While national planning policy may help ensure that new developments are focused on brownfield land, local governments are best placed to provide locally relevant incentives to encourage redevelopment of brownfield sites. These might include subsidised insurance, development fees waivers or property tax reduction to reduce risks for investors.

At the European level, the European Regional Development Fund is the main source of financial support. Authorities in Member States can also set up revolving funds via the Joint European Support for Sustainable Investment in City Areas (JESSICA). Developers obtain low-interest funds and the interest they pay flows back into the fund pool.

Atkinsons et al. (2014) suggest that the practice of regenerating a site can also create social and environmental benefits but warn against assuming that benefits will simply arise as a result of completing a project. The objectives of regeneration activity and the practices required to meet them may not be directly correlated. Through a workshop exercise a model was developed that presents the logic model demonstrating what needs to be considered to improve the project delivery planning process, signposting the steps required to translate project objectives into outcomes, to optimise social and environmental benefits delivered during and after regeneration.

Bartke and Schwarze (2015) emphasised that land management and in particular decisions between greenfield and brownfield development must trade-off different stakeholder, societal and ecological demands.
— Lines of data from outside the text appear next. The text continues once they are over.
(* ===== verification/Path.v ===== *)
(** Path names (kernel/fs.c): what [namex] finds, as a walk through the tree of directories. *)

From stdpp Require Import prelude gmap strings.
From Stdlib Require Import ZArith Lia Ascii.
From S2P Require Import Prelude Bytes Params State Spinlock CString Sched Sleeplock Cache Log Recovery Txn Fs Block Inode Content Dir.

Local Open Scope Z_scope.
Local Open Scope kernel_scope.

(** ** The names of a path *)

Fixpoint split_slash (l : list Z) : list (list Z) :=
  match l with
  | [] => [[]]
  | c :: l' =>
      if c =? ch "/" then [] :: split_slash l'
      else match split_slash l' with w :: ws => (c :: w) :: ws | [] => [[c]] end
  end.

(** The names between the slashes, each cut at [DIRSIZ]. *)
Definition path_names (path : list Z) : list (list Z) :=
  map (take DIRSIZ) (filter (fun w => w <> []) (split_slash path)).

Lemma names_slash p : path_names (ch "/" :: p) = path_names p.
Proof. done. Qed.

Lemma names_skip p : path_names (skip_slashes p) = path_names p.
Proof.
  induction p as [|c p IH]; [done|]. cbn [skip_slashes]. destruct (Z.eqb_spec c (ch "/")) as [->|]; [|done].
  by rewrite names_slash.
Qed.

Lemma split_first p :
  0 ∉ p -> split_slash p = elem_chars p :: match drop (length (elem_chars p)) p with [] => [] | _ :: r => split_slash r end.
Proof.
  induction p as [|c p IH]; intros H0; [done|]. apply not_elem_of_cons in H0 as [Hc H0]. cbn [split_slash elem_chars].
  destruct (Z.eqb_spec c (ch "/")) as [->|]; [done|]. rewrite (proj2 (Z.eqb_neq c 0)) by done. cbn [orb length drop].
  by rewrite IH.
Qed.

Lemma skip_slashes_cases p :
  skip_slashes p = [] \/ exists c r, skip_slashes p = c :: r /\ c <> ch "/".
Proof.
  induction p as [|c p IH]; [by left|]. cbn [skip_slashes]. destruct (Z.eqb_spec c (ch "/")) as [->|Hne]; [done|].
  right. by exists c, p.
Qed.

Lemma skip_slashes_suffix p : skip_slashes p `suffix_of` p.
Proof.
  induction p as [|c p IH]; [done|]. cbn [skip_slashes]. destruct (_ =? _); [|done]. by apply suffix_cons_r.
Qed.

Lemma suffix_free (p q : list Z) x : p `suffix_of` q -> x ∉ q -> x ∉ p.
Proof. intros [r ->] H. apply not_elem_of_app in H. tauto. Qed.

Lemma after_elem p c r : drop (length (elem_chars p)) p = c :: r -> c = ch "/" \/ c = 0.
Proof.
  induction p as [|d p IH]; [done|]. cbn [elem_chars]. destruct ((d =? ch "/") || (d =? 0)) eqn:E; cbn [length drop]; [|done].
  intros [= -> ->]. by apply orb_true_iff in E as [E%Z.eqb_eq|E%Z.eqb_eq]; [left|right].
Qed.

(** [skipelem] takes the names one by one. *)
Lemma skipelem_names p :
  0 ∉ p ->
  match skipelem p with
  | None => path_names p = []
  | Some (p', n) => path_names p = n :: path_names p' /\ 0 ∉ p' /\ (length p' < length p)%nat
  end.
Proof.
  intros H0. unfold skipelem. rewrite <- (names_skip p). pose proof (skip_slashes_suffix p) as Hsuf.
  pose proof (suffix_free _ _ _ Hsuf H0) as H0'. apply suffix_length in Hsuf.
  destruct (skip_slashes_cases p) as [E|(c & r & E & Hc)]; rewrite E in *; [done|].
  pose proof H0' as [Hc0 Hr0]%not_elem_of_cons. cbn [char_at hd]. rewrite (proj2 (Z.eqb_neq c 0)) by done.
  set (q := c :: r) in *. set (rest := drop (length (elem_chars q)) q).
  assert (Hq : elem_chars q <> []).
  { unfold q. cbn [elem_chars]. rewrite (proj2 (Z.eqb_neq c (ch "/"))), (proj2 (Z.eqb_neq c 0)) by done. done. }
  assert (Hrest : 0 ∉ rest) by (apply (suffix_free _ q); [apply suffix_drop|done]).
  split_and!.
  - rewrite names_skip. unfold path_names at 1. rewrite split_first by done. fold rest. rewrite filter_cons_True by done.
    cbn [map]. f_equal. destruct rest as [|c' r'] eqn:Er; [done|].
    destruct (after_elem q c' r') as [->| ->]; [done|by rewrite names_slash|]. by apply not_elem_of_cons in Hrest as [? _].
  - by apply (suffix_free _ rest); [apply skip_slashes_suffix|].
  - pose proof (suffix_length _ _ (skip_slashes_suffix rest)) as Hs.
    assert (Hl : (length rest = length q - length (elem_chars q))%nat) by apply length_drop.
    assert (0 < length (elem_chars q))%nat by (destruct (elem_chars q); [done|cbn; lia]). assert (length q = S (length r)) by done. lia.
Qed.

(** ** Directories as maps from names to inodes *)

(** An on-disk inode as [ilock] has it in memory. *)
Definition view (j : Z) (d : dinode) : inode :=
  load_dinode d (zero_inode <| i_dev := ROOTDEV |> <| i_inum := j |>).

Lemma file_bytes_addrs V ip ip' off n : i_addrs ip = i_addrs ip' -> file_bytes V ip off n = file_bytes V ip' off n.
Proof.
  intros E. unfold file_bytes. apply map_ext. intros k. unfold file_byte.
  assert (Ef : forall bn, faddr V ip bn = faddr V ip' bn) by (intros bn; unfold faddr, addr_of; by rewrite E).
  by rewrite Ef.
Qed.

#[export] Instance has_name_dec V ip name off : Decision (has_name V ip name off).
Proof. unfold has_name. apply _. Defined.

Definition dir_offs (ip : inode) : list Z := map (fun k => k * DIRENT_SIZE) (seqZ 0 (i_size ip / DIRENT_SIZE)).

(** The inode that the directory has for a name. *)
Definition dir_find (V : gmap Z (list Z)) (ip : inode) (name : list Z) : option Z :=
  match list_find (has_name V ip name) (dir_offs ip) with
  | Some (_, off) => Some (inum_at V ip off)
  | None => None
  end.

Lemma dir_offs_at ip k :
  0 <= k < i_size ip / DIRENT_SIZE -> dir_offs ip !! Z.to_nat k = Some (k * DIRENT_SIZE).
Proof.
  intros Hk. unfold dir_offs. rewrite list_lookup_fmap, lookup_seqZ_lt by lia. cbn. f_equal. f_equal. lia.
Qed.

Lemma elem_dir_offs ip off :
  off ∈ dir_offs ip -> 0 <= off /\ off mod DIRENT_SIZE = 0 /\ off < i_size ip.
Proof.
  unfold dir_offs. change DIRENT_SIZE with 16. intros (k & -> & Hk)%list_elem_of_fmap. apply elem_of_seqZ in Hk.
  Z.div_mod_to_equations. lia.
Qed.

Lemma scan_find V ip name r :
  i_size ip mod DIRENT_SIZE = 0 -> scan_post V ip name 0 r -> dir_find V ip name = fst <$> r.
Proof.
  intros Hs Hr. unfold dir_find. destruct r as [[inum o]|].
  - destruct Hr as (Ho & Hm & Hn & -> & Hfirst).
    assert (E : list_find (has_name V ip name) (dir_offs ip) = Some (Z.to_nat (o / DIRENT_SIZE), o)); [|by rewrite E].
    change DIRENT_SIZE with 16 in *. apply list_find_Some. split_and!; [|done|].
    + rewrite dir_offs_at; [f_equal|]; change DIRENT_SIZE with 16; Z.div_mod_to_equations; lia.
    + intros j y Hj Hlt. pose proof (lookup_lt_Some _ _ _ Hj) as Hjl. unfold dir_offs in Hjl. rewrite length_map, length_seqZ in Hjl.
      change DIRENT_SIZE with 16 in Hjl.
      rewrite <- (Nat2Z.id j), dir_offs_at in Hj by (change DIRENT_SIZE with 16; lia). injection Hj as <-. change DIRENT_SIZE with 16.
      apply Hfirst; [|apply Z.mod_mul; lia]. Z.div_mod_to_equations. lia.
  - assert (E : list_find (has_name V ip name) (dir_offs ip) = None); [|by rewrite E].
    apply list_find_None, Forall_forall. intros off Hoff. apply elem_dir_offs in Hoff. apply Hr; [lia|tauto].
Qed.

(** The walk: [None] where a name is missing or not looked up in a directory. *)
Fixpoint resolve (sbl : superblock) (V : gmap Z (list Z)) (j : Z) (names : list (list Z)) : option Z :=
  match names with
  | [] => Some j
  | n :: rest =>
      d ← dinode_at sbl V j;
      if di_type d =? T_DIR then j' ← dir_find V (view j d) n; resolve sbl V j' rest else None
  end.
Balancing development and conservation goals is not easy. Their paper concludes controversially that there are no perfect support tools for land-use decisions between greenfields and brownfields and that to be meaningful the user requirements of decision makers must take precedence over those of other interest groups in the design of sustainability assessment tools (SATs).
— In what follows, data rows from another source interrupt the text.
(* ===== verification/Fifo.v ===== *)
(** kernel/pipe.c: a pipe is a bounded queue of bytes between address spaces.

    [pipe_at p q] relates the ring buffer and its 32-bit counters, which wrap, to the
    bytes in the pipe; [pipewrite] and [piperead] append to and take from that queue. *)

From stdpp Require Import prelude gmap strings.
From Stdlib Require Import ZArith Lia.
From S2P Require Import Prelude Bytes Params State Spinlock Sched CString Kalloc Vm PageTable User Pipe.

Local Open Scope Z_scope.
Local Open Scope kernel_scope.

(** ** The ring buffer *)

Record pipe_at (p : pipe) (q : list Z) : Prop := {
  pa_data : length (pi_data p) = 512%nat;
  pa_nread : 0 <= pi_nread p < 2 ^ 32;
  pa_nwrite : pi_nwrite p = u32 (pi_nread p + Z.of_nat (length q));
  pa_room : (length q <= 512)%nat;
  pa_bytes : forall i, (i < length q)%nat ->
    pi_data p !! Z.to_nat ((pi_nread p + Z.of_nat i) mod PIPESIZE) = q !! i;
}.

(** The counters wrap at a multiple of the size of the buffer. *)
Lemma u32_mod_pipe x : u32 x mod PIPESIZE = x mod PIPESIZE.
Proof.
  unfold wrap, PIPESIZE. rewrite (Z.div_mod x (2 ^ 32)) at 2 by lia.
  change (2 ^ 32) with (8388608 * 512). rewrite <- Z.mul_assoc, (Z.mul_comm 512).
  rewrite Z.mul_assoc, Z.add_comm, Z.mod_add by lia. done.
Qed.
In the longer term, developers and planners need to recognise that all new construction is essentially temporary and we therefore need to plan for its second life. The Regions for Economic Change Conference (2010) Re-using Brownfield Sites and Buildings Workshop report recommends the following

  • Empowering citizens, environmental groups and all parts of civil society is important to ensure that policy makers take account of different stakeholder perspectives when considering brownfield development.
  • The need to encourage city and regional authorities to prioritise brownfield sites in relation to economic realities.
  • Explore how the European Regional Development Fund (ERDF) can encourage through its provisions, conditions and incentives the development and redevelopment of more compact, sustainable and cohesive cities
  • encourage transnational exchange of practice and encourage mutual learning between local and regional authorities across Europe
  • Use an integrated approach to urban development in its various forms by:
    • combining land uses,
    • bringing together different capital and revenue expenditure,
    • combining European Regional Development Fund (ERDF) and European Social Fund (ESF)
    • balancing economic, environmental and social development.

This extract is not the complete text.